I'm not sure how contention would be manage between GPU and CPU if this was done but I assume it'd be a really bad idea if you want performant code. I was just wondering if it'd then free up another Meg or so in the eDRAM for textures and drawlists etc. Wii U seems to need as much as it can get of everything :)
 

ozfunghi

Member
There was another instance that measured the power of the Wii U the day after US launch. Don't remember what it was, but it stated just running the dashboard consumed only 1 W less than ZombiU at 32 or 33 W. Obviously you would expect that difference to be greater, even if that game isn't going to win any prizes for good looks.
 

JohnB

Member
Power ISA. More specifically the instruction set of the PPC 750CL, or some superset thereof.

Thanks; this thread has taken me (way) back in time when I did Z80 assembler - and reminds me of how chips can be used to produce great stuff.
 

wsippel

Banned
There was another instance that measured the power of the Wii U the day after US launch.

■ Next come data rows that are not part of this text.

(* ===== verification/GoUrl.v ===== *)
(** * GoUrl: percent encoding and query strings ([net/url])

    [url.Values] is a map from keys to their values in order of appearance; [Encode]
    writes it sorted by key. *)
From S2P Require Import Prelude GoStrings.

Abbreviation Values := (gmap string (list string)).

(** ** Percent encoding *)

Definition unhex (c : ascii) : option Z :=
  let b := byte_val c in
  if in_range 48 57 b then Some (b - 48)
  else if in_range 97 102 b then Some (b - 87)
  else if in_range 65 70 b then Some (b - 55)
  else None.

Definition upperhex (z : Z) : ascii := byte_chr (if z <? 10 then z + 48 else z + 55).

Definition pct (c : ascii) : string :=
  String "%" (String (upperhex (byte_val c / 16)) (String (upperhex (byte_val c mod 16)) "")).

(** [unescape]; in a query component [+] stands for a space. *)
Fixpoint unescape (query : bool) (s : string) : option string :=
  match s with
  | "" => Some ""
  | String "%" s' =>
      match s' with
      | String a (String b rest) =>
          match unhex a, unhex b, unescape query rest with
          | Some x, Some y, Some t => Some (String (byte_chr (16 * x + y)) t)
          | _, _, _ => None
          end
      | _ => None
      end
  | String c s' =>
      match unescape query s' with
      | Some t => Some (String (if query && Ascii.eqb c "+" then " "%char else c) t)
      | None => None
      end
  end.

Definition QueryUnescape (s : string) : option string := unescape true s.
Definition PathUnescape (s : string) : option string := unescape false s.

Definition is_alnum (c : ascii) : bool :=
  let b := byte_val c in in_range 97 122 b || in_range 65 90 b || in_range 48 57 b.

Definition unreserved (c : ascii) : bool :=
  is_alnum c || Ascii.eqb c "-" || Ascii.eqb c "_" || Ascii.eqb c "." || Ascii.eqb c "~".

(** The bytes [escape] leaves alone in a path: the unreserved ones and
    [$ & + , / : ; = @]. *)
Definition path_safe (c : ascii) : bool :=
  unreserved c || existsb (Ascii.eqb c) ["$"; "&"; "+"; ","; "/"; ":"; ";"; "="; "@"]%char.

Fixpoint escape_path (s : string) : string :=
  match s with
  | "" => ""
  | String c s => (if path_safe c then String c "" else pct c) +:+ escape_path s
  end.

Fixpoint QueryEscape (s : string) : string :=
  match s with
  | "" => ""
  | String c s =>
      (if Ascii.eqb c " " then "+" else if unreserved c then String c "" else pct c)
      +:+ QueryEscape s
  end.

(** [(&url.URL{Path: path}).EscapedPath()] *)
Definition EscapedPath (path : string) : string :=
  if String.eqb path "*" then "*" else escape_path path.

(** ** Query strings *)

Definition defaultMaxParams : Z := 10000.

(** One [key=value] piece; [None] is an error, [Some None] an empty piece. *)
Definition parse_pair (piece : string) : option (option (string * string)) :=
  if Contains piece ";" then None
  else if String.eqb piece "" then Some None
  else
    let (key, value) := match Cut piece "=" with Some kv => kv | None => (piece, "") end in
    match QueryUnescape key, QueryUnescape value with
    | Some key, Some value => Some (Some (key, value))
    | _, _ => None
    end.

Definition add_value (m : Values) (key value : string) : Values :=
  <[key := default [] (m !! key) ++ [value]]> m.

(** Erroneous pieces are skipped and reported: the second component is [err == nil]. *)
Definition parse_pieces (pieces : list string) : Values * bool :=
  foldl (fun (acc : Values * bool) piece =>
           match parse_pair piece with
           | None => (acc.1, false)
           | Some None => acc
           | Some (Some (key, value)) => (add_value acc.1 key value, acc.2)
           end) (∅, true) pieces.

Definition ParseQuery (query : string) : Values * bool :=
  let pieces := Split query "&" in
  if defaultMaxParams <? Z.of_nat (length pieces) then (∅, false) else parse_pieces pieces.

(** [Values.Get] and [Values.Set] *)
Definition Values_Get (q : Values) (key : string) : string :=
  match q !! key with Some (v :: _) => v | _ => "" end.

Definition Values_Set (q : Values) (key value : string) : Values := <[key := [value]]> q.

(** Keys in byte order. *)
Definition str_leb (s t : string) : bool := negb (str_ltb t s).

Fixpoint insert_sorted (kv : string * list string) (l : list (string * list string))
    : list (string * list string) :=
  match l with
  | [] => [kv]
  | kv' :: l' => if str_leb kv.1 kv'.1 then kv :: l else kv' :: insert_sorted kv l'
  end.

Definition sorted_values (q : Values) : list (string * list string) :=
  foldr insert_sorted [] (map_to_list q).

Definition Encode (q : Values) : string :=
  Join (mbind (fun kv => (fun v => QueryEscape kv.1 +:+ "=" +:+ QueryEscape v) <$> kv.2)
          (sorted_values q)) "&".

(** ** Escaping and unescaping are inverse *)

Lemma unhex_upperhex z : 0 <= z < 16 -> unhex (upperhex z) = Some z.
Proof.
  intros Hz. assert (Forall (fun z => unhex (upperhex z) = Some z) (seqZ 0 16)) as Hall
    by (apply (bool_decide_unpack _); vm_compute; exact I).
  rewrite Forall_forall in Hall. apply Hall, elem_of_seqZ. lia.
Qed.

(** What an escaper may write for a byte so that [unescape] reads it back. *)
Definition escapes (query : bool) (c : ascii) (t : string) : Prop :=
  t = pct c \/ (t = String c "" /\ c <> "%"%char /\ (query = true -> c <> "+"%char)) \/
  (query = true /\ c = " "%char /\ t = "+").

Lemma unescape_escapes query c t s :
  escapes query c t -> unescape query (t +:+ s) = String c <$> unescape query s.
Proof.
  intros [->|[(-> & Hc & Hp)|(-> & -> & ->)]].
  - unfold pct. rewrite !app_cons_str. cbn [unescape].
    pose proof (byte_val_range c).
    rewrite !unhex_upperhex by (split; [apply Z.div_pos || apply Z.mod_pos_bound; lia|];
      (apply Z.div_lt_upper_bound || apply Z.mod_pos_bound); lia).
    rewrite app_nil_l_str. destruct (unescape query s); [|done]. cbn. do 2 f_equal.
    rewrite <-Z.div_mod by lia. apply byte_chr_val.
  - rewrite app_cons_str, app_nil_l_str.
    assert (unescape query (String c s) =
      match unescape query s with
      | Some t => Some (String (if query && Ascii.eqb c "+" then " "%char else c) t)
      | None => None
      end) as ->.
    { destruct c as [[] [] [] [] [] [] [] []]; try done; by destruct Hc. }
    assert (query && Ascii.eqb c "+" = false) as ->.
    { destruct query; [|done]. simpl. apply Ascii.eqb_neq. auto. }
    by destruct (unescape query s).
  - change ("+" +:+ s) with (String "+" s). cbn. by destruct (unescape true s).
Qed.

Lemma path_escapes c : escapes false c (if path_safe c then String c "" else pct c).
Proof.
  destruct (path_safe c) eqn:E; [|by left]. right. left. split_and!; [done| |done].
  intros ->. by vm_compute in E.
Qed.

Lemma PathUnescape_escape_path s : PathUnescape (escape_path s) = Some s.
Proof.
  unfold PathUnescape. induction s as [|c s IH]; [done|]. cbn [escape_path].
  rewrite (unescape_escapes false c), IH; [done|apply path_escapes].
Qed.

Lemma QueryUnescape_QueryEscape s : QueryUnescape (QueryEscape s) = Some s.
Proof.
  unfold QueryUnescape. induction s as [|c s IH]; [done|]. cbn [QueryEscape].
  rewrite (unescape_escapes true c), IH; [done|].
  destruct (Ascii.eqb_spec c " ") as [->|]; [by right; right|].
  destruct (unreserved c) eqn:E; [|by left]. right. left.
  split_and!; [done| |]; intros; intros ->; by vm_compute in E.
Qed.

(** ** [Encode] and [ParseQuery] are inverse *)

Definition plain (c : ascii) : bool :=
  negb (Ascii.eqb c "&") && negb (Ascii.eqb c "=") && negb (Ascii.eqb c ";").

Lemma str_forallb_app f s t : str_forallb f (s +:+ t) = str_forallb f s && str_forallb f t.
Proof.
  induction s as [|c s IH]; [done|]. rewrite app_cons_str. simpl. by rewrite IH, andb_assoc.
Qed.

Lemma upperhex_plain z : 0 <= z < 16 -> plain (upperhex z) = true.
Proof.
  intros Hz. assert (Forall (fun z => plain (upperhex z) = true) (seqZ 0 16)) as Hall
    by (apply (bool_decide_unpack _); vm_compute; exact I).
  rewrite Forall_forall in Hall. apply Hall, elem_of_seqZ. lia.
Qed.

Lemma QueryEscape_plain s : str_forallb plain (QueryEscape s) = true.
Proof.
  induction s as [|c s IH]; [done|]. cbn [QueryEscape]. rewrite str_forallb_app, IH, andb_true_r.
  destruct (Ascii.eqb c " "); [done|]. destruct (unreserved c) eqn:E.
  - simpl. rewrite andb_true_r. unfold plain.
    destruct (Ascii.eqb_spec c "&") as [->|]; [done|].
    destruct (Ascii.eqb_spec c "=") as [->|]; [done|].
    destruct (Ascii.eqb_spec c ";") as [->|]; done.
  - unfold pct. simpl. pose proof (byte_val_range c).
    rewrite !upperhex_plain; [done|split; [apply Z.mod_pos_bound; lia|apply Z.mod_pos_bound; lia]|].
    split; [apply Z.div_pos; lia|apply Z.div_lt_upper_bound; lia].
Qed.

Lemma Contains_byte_forallb f s (c : ascii) :
  str_forallb f s = true -> f c = false -> Contains s (String c "") = false.
Proof.
  induction s as [|a s IH]; intros Hs Hc; [done|]. cbn [Contains HasPrefix str_forallb] in *.
  apply andb_true_iff in Hs as [Ha Hs]. rewrite (IH Hs Hc), orb_false_r, andb_true_r.
  apply Ascii.eqb_neq. intros ->. congruence.
Qed.

Definition pair_text (kv : string * string) : string :=
  QueryEscape kv.1 +:+ "=" +:+ QueryEscape kv.2.

Lemma Contains_app_byte s t (c : ascii) :
  Contains (s +:+ t) (String c "") = Contains s (String c "") || Contains t (String c "").
Proof.
  induction s as [|a s IH]; [done|]. rewrite app_cons_str. cbn [Contains HasPrefix].
  by rewrite IH, orb_assoc.
Qed.

Lemma pair_text_no_sep kv (c : ascii) :
  plain c = false -> c <> "="%char -> Contains (pair_text kv) (String c "") = false.
Proof.
  intros Hc Hne. unfold pair_text. rewrite !Contains_app_byte.
  rewrite (Contains_byte_forallb plain (QueryEscape kv.1)),
    (Contains_byte_forallb plain (QueryEscape kv.2)) by (apply QueryEscape_plain || done).
  cbn. rewrite !orb_false_r, andb_true_r. by apply Ascii.eqb_neq.
Qed.

Lemma parse_pair_text kv : parse_pair (pair_text kv) = Some (Some kv).
Proof.
  unfold parse_pair. rewrite pair_text_no_sep by done.
  destruct (String.eqb_spec (pair_text kv) "") as [E|_].
  { apply (f_equal String.length) in E. unfold pair_text in E.
    rewrite !length_app_str in E. simpl in E. lia. }
  unfold pair_text. change ("=" +:+ QueryEscape kv.2) with (String "=" (QueryEscape kv.2)).
  rewrite Cut_app_byte by (apply (Contains_byte_forallb plain); [apply QueryEscape_plain|done]).
  rewrite !QueryUnescape_QueryEscape. by destruct kv.
Qed.

(** Adding the pairs of a map's list one by one rebuilds the map. *)
Definition add_pairs (m : Values) (l : list (string * string)) : Values :=
  foldl (fun m kv => add_value m kv.1 kv.2) m l.

Lemma parse_pieces_pairs l :
  parse_pieces (pair_text <$> l) = (add_pairs ∅ l, true).
Proof.
  unfold parse_pieces, add_pairs. generalize (∅ : Values).
  induction l as [|kv l IH]; intros m; [done|]. simpl. rewrite parse_pair_text. destruct kv.
  apply IH.
Qed.

Definition pairs_of (l : list (string * list string)) : list (string * string) :=
  mbind (fun kv => (fun v => (kv.1, v)) <$> kv.2) l.

Lemma add_pairs_app m l1 l2 : add_pairs m (l1 ++ l2) = add_pairs (add_pairs m l1) l2.
Proof. apply foldl_app. Qed.

Lemma add_pairs_key m k vs :
  vs <> [] -> add_pairs m ((fun v => (k, v)) <$> vs) = <[k := default [] (m !! k) ++ vs]> m.
Proof.
  intros Hne. destruct vs as [|v vs]; [done|]. clear Hne. revert m v.
  induction vs as [|v' vs IH]; intros m v; [done|].
  change (add_pairs (add_value m k v) ((fun v => (k, v)) <$> v' :: vs) =
          <[k := default [] (m !! k) ++ v :: v' :: vs]> m).
  rewrite (IH (add_value m k v) v'). unfold add_value.
  rewrite lookup_insert_eq, insert_insert_eq. cbn. by rewrite <-app_assoc.
Qed.

Lemma add_pairs_list m l :
  NoDup l.*1 -> (forall k vs, (k, vs) ∈ l -> vs <> [] /\ m !! k = None) ->
  add_pairs m (pairs_of l) = list_to_map l ∪ m.
Proof.
  revert m. induction l as [|[k vs] l IH]; intros m Hnd Hl.
  { cbn. by rewrite (left_id_L ∅ (∪)). }
  rewrite fmap_cons, NoDup_cons in Hnd. destruct Hnd as [Hni Hnd].
  destruct (Hl k vs) as [Hne Hk]; [set_solver|].
  unfold pairs_of. cbn [mbind list_bind fst snd]. rewrite add_pairs_app, add_pairs_key by done.
  fold (pairs_of l). rewrite Hk. cbn [default app]. rewrite IH; [|done|].
  - cbn [list_to_map foldr fst snd uncurry]. rewrite <-insert_union_l, <-insert_union_r; [done|].
    apply not_elem_of_list_to_map_1. done.
  - intros k' vs' Hin. destruct (Hl k' vs') as [? Hk']; [set_solver|]. split; [done|].
    rewrite lookup_insert_ne; [done|]. intros ->. apply Hni. by apply (list_elem_of_fmap_2 fst) in Hin.
Qed.

Lemma insert_sorted_perm kv l : insert_sorted kv l ≡ₚ kv :: l.
Proof.
  induction l as [|kv' l IH]; [done|]. simpl. destruct (str_leb _ _); [done|].
  rewrite IH. apply perm_swap.
Qed.

Lemma sorted_values_perm q : sorted_values q ≡ₚ map_to_list q.
Proof.
  unfold sorted_values. induction (map_to_list q) as [|kv l IH]; [done|]. simpl.
  by rewrite insert_sorted_perm, IH.
Qed.

Lemma Encode_pairs q : Encode q = Join (pair_text <$> pairs_of (sorted_values q)) "&".
Proof.
  unfold Encode, pairs_of. f_equal. induction (sorted_values q) as [|[k vs] l IH]; [done|].
  cbn [mbind list_bind fst snd]. rewrite fmap_app, IH. f_equal.
  rewrite <-list_fmap_compose. done.
Qed.

(** No key without values, and few enough parameters. *)
Definition values_ok (q : Values) : Prop :=
  (forall k vs, q !! k = Some vs -> vs <> []) /\
  Z.of_nat (length (pairs_of (sorted_values q))) <= defaultMaxParams.

Lemma ParseQuery_Encode q : values_ok q -> ParseQuery (Encode q) = (q, true).
Proof.
  intros [Hne Hlen]. rewrite Encode_pairs. unfold ParseQuery.
  assert (add_pairs ∅ (pairs_of (sorted_values q)) = q) as Hq.
  { rewrite add_pairs_list.
    - rewrite (right_id_L ∅ (∪)). rewrite <-(list_to_map_to_list q) at 2.
      apply list_to_map_proper; [|apply sorted_values_perm].
      rewrite sorted_values_perm. apply NoDup_fst_map_to_list.
    - rewrite sorted_values_perm. apply NoDup_fst_map_to_list.
    - intros k vs Hin. rewrite sorted_values_perm in Hin.
      apply elem_of_map_to_list in Hin. split; [by eapply Hne|apply lookup_empty]. }
  destruct (pairs_of (sorted_values q)) as [|p ps] eqn:Ep.
  - cbn in Hq. subst q. done.
  - rewrite Split_Join_byte; [|done|].
    + rewrite length_fmap, (proj2 (Z.ltb_ge _ _)) by done. rewrite parse_pieces_pairs. by rewrite Hq.
    + apply Forall_fmap, Forall_forall. intros kv _. by apply pair_text_no_sep.
Qed.

(** One value per key and keys from a short list. *)
Lemma values_ok_single (q : Values) (keys : list string) :
  (forall k vs, q !! k = Some vs -> (exists v, vs = [v]) /\ k ∈ keys) ->
  Z.of_nat (length keys) <= defaultMaxParams -> values_ok q.
Proof.
  intros Hq Hlen. split; [intros k vs Hk; by destruct (Hq k vs Hk) as [[v ->] _]|].
  assert (forall l : list (string * list string), (forall kv, kv ∈ l -> exists v, kv.2 = [v]) ->
    length (pairs_of l) = length l) as Hp.
  { induction l as [|[k vs] l IH]; intros Hl; [done|]. unfold pairs_of in *. cbn.
    destruct (Hl (k, vs) (list_elem_of_here _ _)) as [v Hv]. cbn in Hv. subst vs.
    cbn. f_equal. apply IH. intros kv Hin. apply Hl. by right. }
  rewrite Hp.
  - rewrite sorted_values_perm. rewrite <-(length_fmap fst (map_to_list q)).
    assert ((map_to_list q).*1 ⊆+ keys) as ?%submseteq_length; [|lia].
    apply NoDup_submseteq; [apply NoDup_fst_map_to_list|].
    intros k ([k' vs] & -> & Hin%elem_of_map_to_list)%list_elem_of_fmap. by eapply Hq.
  - intros [k vs] Hin. rewrite sorted_values_perm in Hin. apply elem_of_map_to_list in Hin.
    by destruct (Hq k vs Hin).
Qed.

Don't remember what it was, but it stated just running the dashboard consumed only 1 W less than ZombiU at 32 or 33 W. Obviously you would expect that difference to be greater, even if that game isn't going to win any prizes for good looks.
And that 1W difference probably comes from mass storage access. I'm pretty sure power management was in one of the Linkedin profiles I've found a while ago, so my guess is that it simply isn't enabled in the current firmware.